ペンタエリスリトール(68mg,0.5mmol)と6−(ベンジルオキシ)ヘキシル=4−ニトロフェニルカーボネート(823mg,2.2mmol)をテトラヒドロフラン(5mL)に溶解した。反応液にN,N−ジメチルアミノピリジン(6mg,0.05mmol)とピリジン(0.20mL,2.5mmol)を加えた後、23時間加熱還流した。反応終了後、反応液に水(10mL)を加え、トルエン(10mL×2)で抽出を行った。有機層を1N水酸化ナトリウム水溶液で水層に黄色の着色がなくなるまで洗浄した後、飽和食塩水(20mL)で洗浄し、無水硫酸ナトリウムで乾燥した。溶媒を減圧下で留去し、得られた粗生成物をフラッシュシリカゲルカラムクロマトグラフィー(10%酢酸エチル/トルエン)で精製し、ペンタエリスリチル=テトラキス[6−(ベンジルオキシ)ヘキシルカーボネート](358mg,収率67%)を無色油状物として得た。1H NMR(400MHz,CDCl3):δ(ppm)7.36−7.31(m,16H),7.29−7.27(m,4H),4.50(s,8H),4.11(s,6H),4.22(s,8H),4.11(t,J=6.7Hz,8H),3.46(t,J=6.6Hz,8H),1.70−1.59(m,16H),1.44−1.34(m,16H)。

0172

<実施例18>

0173

0174

ペンタエリスリチル=テトラキス[6−(ベンジルオキシ)ヘキシル]カーボネート(18.5g,17.2mmol)をテトラヒドロフラン(20mL)に溶解し、アルゴンガスで置換した。混合液に10%パラジウム/カーボン粉末(370mg,2wt%)を加えた後、水素ガスで置換し、20℃で24時間撹拌した。反応終了後、反応液をセライトろ過し、ろ液を濃縮することで粗生成物を得た。

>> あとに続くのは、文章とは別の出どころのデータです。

(* ===== verification/DriveFilesSpecs.v ===== *)
(** * What a token can reach

    Without percent signs a target stays below the home of its volume, and what is uploaded there is served
    again; a token for one use is granted once.  The examples show what percent signs and dots do. *)

From stdpp Require Import base list relations.
From S2P Require Import Prelude JsString JsNumber JsValue.
From S2P Require Import S3Store.
From S2P Require Import DriveFiles.
From S2P Require Import Proc.

(** ** Paths of plain segments *)

Definition plain (seg : jsstr) : Prop := seg ≠ [] ∧ slash ∉ seg ∧ seg ≠ "."%js ∧ seg ≠ ".."%js.

Definition abs_path (segs : list jsstr) : jsstr := "/"%js ++ slash_join segs.

Lemma decode_plain keep s : "%"%char ∉ s → decode_uri keep s = Some s.
Proof.
  induction s as [|a s IH]; [done|]. rewrite not_elem_of_cons. intros [Ha Hs].
  assert (decode_uri keep (a :: s) = cons a <$> decode_uri keep s) as ->; [|by rewrite IH].
  destruct a as [[] [] [] [] [] [] [] []]; try reflexivity. done.
Qed.

Lemma segments_plain p : Forall (λ w, w ≠ [] ∧ slash ∉ w) (segments_of p).
Proof.
  apply Forall_forall. intros w Hw. apply list_elem_of_In, List.filter_In in Hw as [Hw Ht]. split; [by destruct w|].
  pose proof (split_Forall_no_sep slash p) as Hf. rewrite Forall_forall in Hf. apply Hf. by apply list_elem_of_In.
Qed.

Lemma segments_chars p w a : w ∈ segments_of p → a ∈ w → a ∈ p.
Proof.
  intros Hw Ha. apply list_elem_of_In, List.filter_In in Hw as [Hw _]. apply list_elem_of_In in Hw. revert w Hw Ha.
  induction p as [|b p IH]; intros w Hw Ha; cbn [split] in Hw.
  - apply list_elem_of_singleton in Hw as ->. done.
  - case_decide.
    + apply elem_of_cons in Hw as [-> | Hw]; [by apply not_elem_of_nil in Ha|]. right. by eapply IH.
    + destruct (split slash p) as [|u us] eqn:E; [apply list_elem_of_singleton in Hw as ->; by apply list_elem_of_singleton in Ha as ->; left|].
      apply elem_of_cons in Hw as [-> | Hw]; [|right; eapply IH; [right; exact Hw|done]].
      apply elem_of_cons in Ha as [-> | Ha]; [left|]. right. eapply IH; [left|done].
Qed.

Lemma mapM_decode l : Forall (λ w, "%"%char ∉ w) l → mapM decodeURIComponent l = Some l.
Proof.
  induction 1 as [|w l Hw Hl IH]; [done|]. apply mapM_cons_Some; [|done]. by apply decode_plain.
Qed.

Lemma trim_start_elem s a : a ∈ trim_start s → a ∈ s.
Proof. intros Ha. destruct (trim_start_split s) as (w & E & _). rewrite E. apply elem_of_app. by right. Qed.

Lemma trim_elem s a : a ∈ trim s → a ∈ s.
Proof. unfold trim, trim_end. rewrite elem_of_reverse. intros Ha%trim_start_elem. rewrite elem_of_reverse in Ha. by apply trim_start_elem. Qed.

(** Without percent signs the target consists of plain segments. *)
Lemma normalizeTargetPath_plain p q :
  "%"%char ∉ p → normalizeTargetPath p = Some q → ∃ segs, Forall plain segs ∧ q = abs_path segs ∧ segs = segments_of (trim p).
Proof.
  intros Hp. unfold normalizeTargetPath. rewrite mapM_decode.
  - cbn [mbind option_bind]. destruct (existsb bad_segment _) eqn:E; [done|]. intros [= <-]. eexists. split; [|by split].
    apply Forall_forall. intros w Hw. pose proof (segments_plain (trim p)) as Hs. rewrite Forall_forall in Hs. destruct (Hs w Hw) as [H1 H2].
    assert (bad_segment w = false) as Hb.
    { apply not_true_is_false. intros Ht. assert (existsb bad_segment (segments_of (trim p)) = true); [|congruence].
      apply existsb_exists. exists w. split; [by apply list_elem_of_In|done]. }
    unfold bad_segment in Hb. bool_to_prop. repeat split; try done.
  - apply Forall_forall. intros w Hw Hin. apply Hp. apply (segments_chars _ _ _ Hw) in Hin. by apply trim_elem.
Qed.

Lemma split_slash_abs segs : Forall (λ w, slash ∉ w) segs → segs ≠ [] → split slash (abs_path segs) = [] :: segs.
Proof.
  intros Hs Hne. assert (abs_path segs = slash :: join [slash] segs) as -> by done. cbn [split]. rewrite decide_True by done.
  by rewrite split_join.
Qed.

得られた粗生成物をフラッシュシリカゲルカラムクロマトグラフィー(10%メタノール/クロロホルム)で精製し、ペンタエリスリチル=テトラキス[(6−ヒドロキシヘキシル)カーボネート](9.77g,収率80%)を無色油状物として得た。

0175

<比較例1>
ジメチルカーボネート(9.02g、100mmol)、グリセロール(1.18g、12.8mmol)、1,6−ヘキサンジオール(8.87g、75.0mmol)、水酸化リチウム(1.0mg、0.042mmol)を混合し、常圧、攪拌下、80℃から190℃まで徐々に昇温させて、メタノールとジメチルカーボネートの混合物を留去しながら、エステル交換反応を6時間行なった。この後、減圧し、メタノールとジメチルカーボネートの混合物を留去しながら、190℃でエステル交換反応をさらに30分間行なった。メタノールとジメチルカーボネートの留去が終了したところで、反応液を20℃まで冷却した。粗製生物として、種々のポリカーボネートポリオールの混合物(収量12.3g、数平均分子量543、図2)を得た。IRにて1800cm−1のピーク観測されたことより、環状5員環カーボネートが形成されていることを確認した。

実施例

0176

以上に示した本発明の製造方法で得られるポリカーボネートポリオールは、ウレタン樹脂の原料として好適に用いることができる。